What you should do: Every line below from the one containing "match compression with" through the one containing "(** [CheckTopics], of" must be transcribed exactly. Omit all lines outside that stretch.

:: Information provided

(* ===== verification/ReplaceNil.v ===== *)
(** * Filling what is nil in a response (mw/replace_nil.go, a2r/option.go)

    The values that reflection walks over: pointers lead to a store, so that they may be
    shared or cyclic, and a value is reached either at a place of the store, where it may
    be set, or as a copy, where setting it panics.  Every value knows its type; the fields
    of a struct are those of its declaration. *)

From S2P Require Import Prelude.

(** ** Types and values *)

Inductive gtype :=
| TBasic (name : string)
| TPtr (t : gtype)
| TSlice (e : gtype)
| TMap (k e : gtype)
| TStruct (name : string)
| TIface (name : string).

#[export] Instance gtype_eq_dec : EqDecision gtype.
Proof. solve_decision. Defined.

(** A slice or a map that is not nil has a length, since its elements are not visited. *)
Inductive value :=
| VBasic (name : string) (n : Z)
| VPtr (t : gtype) (o : option nat)
| VSlice (e : gtype) (o : option nat)
| VMap (k e : gtype) (o : option nat)
| VStruct (name : string) (fs : list value)
| VIface (name : string) (o : option value).

Definition type_of (v : value) : gtype :=
  match v with
  | VBasic name _ => TBasic name
  | VPtr t _ => TPtr t
  | VSlice e _ => TSlice e
  | VMap k e _ => TMap k e
  | VStruct name _ => TStruct name
  | VIface name _ => TIface name
  end.

Abbreviation heap := (gmap nat value).

(** [struct{}]. *)
Definition empty_struct : string := "struct{}".
(* ===== verification/KafkaConf.v ===== *)
(** * Configuration of Kafka (mq/kafka: config.go, tls.go, verify.go)

    What the options of the code become in the configuration of the client library, the
    certificates, and the checks.  Files, keys and the library are arguments. *)

From S2P Require Import Prelude GoStrings Errs Rpc Mongo.

Local Open Scope Z_scope.

Record TLSConfig := MkTLS {
  EnableTLS : bool; CACrt : string; ClientCrt : string; ClientKey : string; ClientKeyPwd : string; InsecureSkipVerify : bool
}.

Record Config := MkConfig {
  Username : string; Password : string; ProducerAck : string; CompressType : string; MaxMessageBytes : Z;
  ConsumerFetchDefaultBytes : Z; ConsumerFetchMaxBytes : Z; Addr : list string; TLS : TLSConfig
}.

(** ** Certificates *)

(** The part of [tls.Config] that is set: a certificate and its key, the authorities. *)
Record tls_config := MkTLSConf { Certificates : option (string * string); RootCAs : option string; Insecure : bool }.

(** Reading files; decoding a block of PEM into its type and content, and back; the
    decryption of a block; the checks of a pair of keys and of authorities. *)
Class Certs := {
  ReadFile : string → string + goerr;
  pem_Decode : string → option (string * string);
  EncodeToMemory : string * string → string;
  DecryptPEMBlock : string * string → string → string + goerr;
  X509KeyPair : string → string → option goerr;
  AppendCertsFromPEM : string → bool
}.

Section certs.
Context `{!Certs} (a : nat).

Definition wrapped {A} (e : goerr) (m : string) (kv : list string) : outcome (A + goerr) :=
  Ret (inr (Stack (S a) (Wrapper a e (toString m kv)))).

(** A key that is no block of PEM is dereferenced when there is a password. *)
Definition decryptPEM (data passphrase : string) : outcome (string + goerr) :=
  if String.eqb passphrase "" then Ret (inl data)
  else
    match pem_Decode data with
    | None => Panic "nil pointer dereference"
    | Some (ty, body) =>
        match DecryptPEMBlock (ty, body) passphrase with
        | inr e => wrapped e "DecryptPEMBlock failed" []
        | inl d => Ret (inl (EncodeToMemory (ty, d)))
        end
    end.

Definition readEncryptablePEMBlock (path pwd : string) : outcome (string + goerr) :=
  match ReadFile path with
  | inr e => wrapped e "ReadFile failed" ["path"; path]
  | inl data => decryptPEM data pwd
  end.

(** The certificate of the client, when both its files are named. *)
Definition client_certificate (crt key pwd : string) : outcome (option (string * string) + goerr) :=
  if negb (String.eqb crt "") && negb (String.eqb key "") then
    match ReadFile crt with
    | inr e => wrapped e "ReadFile failed" ["clientCertFile"; crt]
    | inl cert =>
        match readEncryptablePEMBlock key pwd with
        | Panic why => Panic why
        | Ret (inr e) => Ret (inr e)
        | Ret (inl k) =>
            match X509KeyPair cert k with
            | Some e => wrapped e "X509KeyPair failed" []
            | None => Ret (inl (Some (cert, k)))
            end
        end
    end
  else Ret (inl None).

Definition newTLSConfig (crt key ca pwd : string) (insecure : bool) : outcome (tls_config + goerr) :=
  match client_certificate crt key pwd with
  | Panic why => Panic why
  | Ret (inr e) => Ret (inr e)
  | Ret (inl cert) =>
      if String.eqb ca "" then Ret (inl (MkTLSConf cert None insecure))
      else
        match ReadFile ca with
        | inr e => wrapped e "ReadFile failed" ["caCertFile"; ca]
        | inl pem =>
            if AppendCertsFromPEM pem then Ret (inl (MkTLSConf cert (Some pem) insecure))
            else Ret (inr (ErrString a "AppendCertsFromPEM failed"))
        end
  end.

(** ** The configuration of the library *)

Inductive acks := NoResponse | WaitForLocal | WaitForAll.

(** The fields that the code sets; the compression is a codec of the library. *)
Record sarama_config := MkSarama {
  Offsets_Initial : Z; AutoCommit : bool; Fetch_Default : Z; Fetch_Max : Z;
  SASL : option (string * string); NetTLS : option tls_config;
  RequiredAcks : acks; Compression : Z; Max_MessageBytes : Z; ReturnErrors : bool
}.

(** [sarama.NewConfig] and the reading of a codec. *)
Context (NewConfig : sarama_config) (UnmarshalText : string → Z + goerr).

Definition sasl_of (conf : Config) : option (string * string) :=
  if negb (String.eqb (Username conf) "") || negb (String.eqb (Password conf) "") then Some (Username conf, Password conf)
  else SASL NewConfig.

(** What follows when the certificates are read, if they are to be. *)
Definition with_tls (conf : Config) (k : option tls_config → sarama_config) : outcome (sarama_config + goerr) :=
  let t := TLS conf in
  if EnableTLS t then
    match newTLSConfig (ClientCrt t) (ClientKey t) (CACrt t) (ClientKeyPwd t) (InsecureSkipVerify t) with
    | Panic why => Panic why
    | Ret (inr e) => Ret (inr e)
    | Ret (inl c) => Ret (inl (k (Some c)))
    end
  else Ret (inl (k (NetTLS NewConfig))).

(** Sizes are cut to 32 bits. *)
Definition BuildConsumerGroupConfig (conf : Config) (initial : Z) (autoCommitEnable : bool) : outcome (sarama_config + goerr) :=
  with_tls conf (λ tls, MkSarama initial autoCommitEnable
    (if 0 <? ConsumerFetchDefaultBytes conf then wrap32 (ConsumerFetchDefaultBytes conf) else Fetch_Default NewConfig)
    (if 0 <? ConsumerFetchMaxBytes conf then wrap32 (ConsumerFetchMaxBytes conf) else Fetch_Max NewConfig)
    (sasl_of conf) tls (RequiredAcks NewConfig) (Compression NewConfig) (Max_MessageBytes NewConfig) false).

Definition acks_of (s : string) : acks :=
  let s := ToLower s in
  if String.eqb s "no_response" then NoResponse
  else if String.eqb s "wait_for_local" then WaitForLocal
  else WaitForAll.

Definition CompressionNone : Z := 0.

Definition BuildProducerConfig (conf : Config) : outcome (sarama_config + goerr) :=
  let compression :=
    if String.eqb (CompressType conf) "" then inl CompressionNone else UnmarshalText (ToLower (CompressType conf)) in
  match compression with
  | inr e => wrapped e "UnmarshalText failed" ["compressType"; CompressType conf]
  | inl c =>
      with_tls conf (λ tls, MkSarama (Offsets_Initial NewConfig) (AutoCommit NewConfig) (Fetch_Default NewConfig)
        (Fetch_Max NewConfig) (sasl_of conf) tls (acks_of (ProducerAck conf)) c
        (if 0 <? MaxMessageBytes conf then MaxMessageBytes conf else Max_MessageBytes NewConfig) true)
  end.

(** ** Checks *)

(** [CheckTopics], of the topics that the cluster has. *)
Fixpoint check_topics (existing : list string) (topics : list string) : option goerr :=
  match topics with
  | [] => None
  | t :: topics =>
      if bool_decide (t ∈ existing) then check_topics existing topics
      else Some (Stack (S a) (ErrString a (toString "topic not exist" ["topic"; t])))
  end.

Lemma check_topics_spec existing topics : check_topics existing topics = None ↔ ∀ t, t ∈ topics → t ∈ existing.
Proof.
  induction topics as [|t topics IH]; simpl; [split; [intros _ t Ht; by apply elem_of_nil in Ht | done] |].
  case_bool_decide as Ht.
  - rewrite IH. split; [intros Hall t' [-> | Ht']%elem_of_cons; [done | by apply Hall] | intros Hall t' Ht'; apply Hall; by right].
  - split; [done |]. intros Hall. exfalso. apply Ht, Hall. by left.
Qed.

(** A producer of a configuration without certificates: the acknowledgements asked for,
    and all of them when the text is unknown; an error exactly for an unknown codec. *)
Lemma BuildProducerConfig_plain conf : EnableTLS (TLS conf) = false →
  match BuildProducerConfig conf with
  | Ret (inl k) => RequiredAcks k = acks_of (ProducerAck conf) ∧ SASL k = sasl_of conf ∧ ReturnErrors k = true ∧
      (CompressType conf = "" → Compression k = CompressionNone)
  | Ret (inr _) => CompressType conf ≠ "" ∧ ∃ e, UnmarshalText (ToLower (CompressType conf)) = inr e
  | Panic _ => False
  end.
Proof.
  intros Ht. unfold BuildProducerConfig, with_tls. rewrite Ht.
  destruct (String.eqb_spec (CompressType conf) "") as [Hc | Hc]; [done |].
  destruct (UnmarshalText _) as [c | e] eqn:Hu; simpl; [done |]. split; [done | by exists e].
Qed.

(** No certificate makes a configuration panic without a password for the key. *)
Lemma newTLSConfig_no_panic crt key ca insecure why : newTLSConfig crt key ca "" insecure ≠ Panic why.
Proof.
  unfold newTLSConfig, client_certificate, readEncryptablePEMBlock, decryptPEM, wrapped. simpl. repeat case_match; congruence.
Qed.
End certs.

::::

Response box:
  match compression with
  | inr e => wrapped e "UnmarshalText failed" ["compressType"; CompressType conf]
  | inl c =>
      with_tls conf (λ tls, MkSarama (Offsets_Initial NewConfig) (AutoCommit NewConfig) (Fetch_Default NewConfig)
        (Fetch_Max NewConfig) (sasl_of conf) tls (acks_of (ProducerAck conf)) c
        (if 0 <? MaxMessageBytes conf then MaxMessageBytes conf else Max_MessageBytes NewConfig) true)
  end.

(** ** Checks *)

(** [CheckTopics], of the topics that the cluster has. *)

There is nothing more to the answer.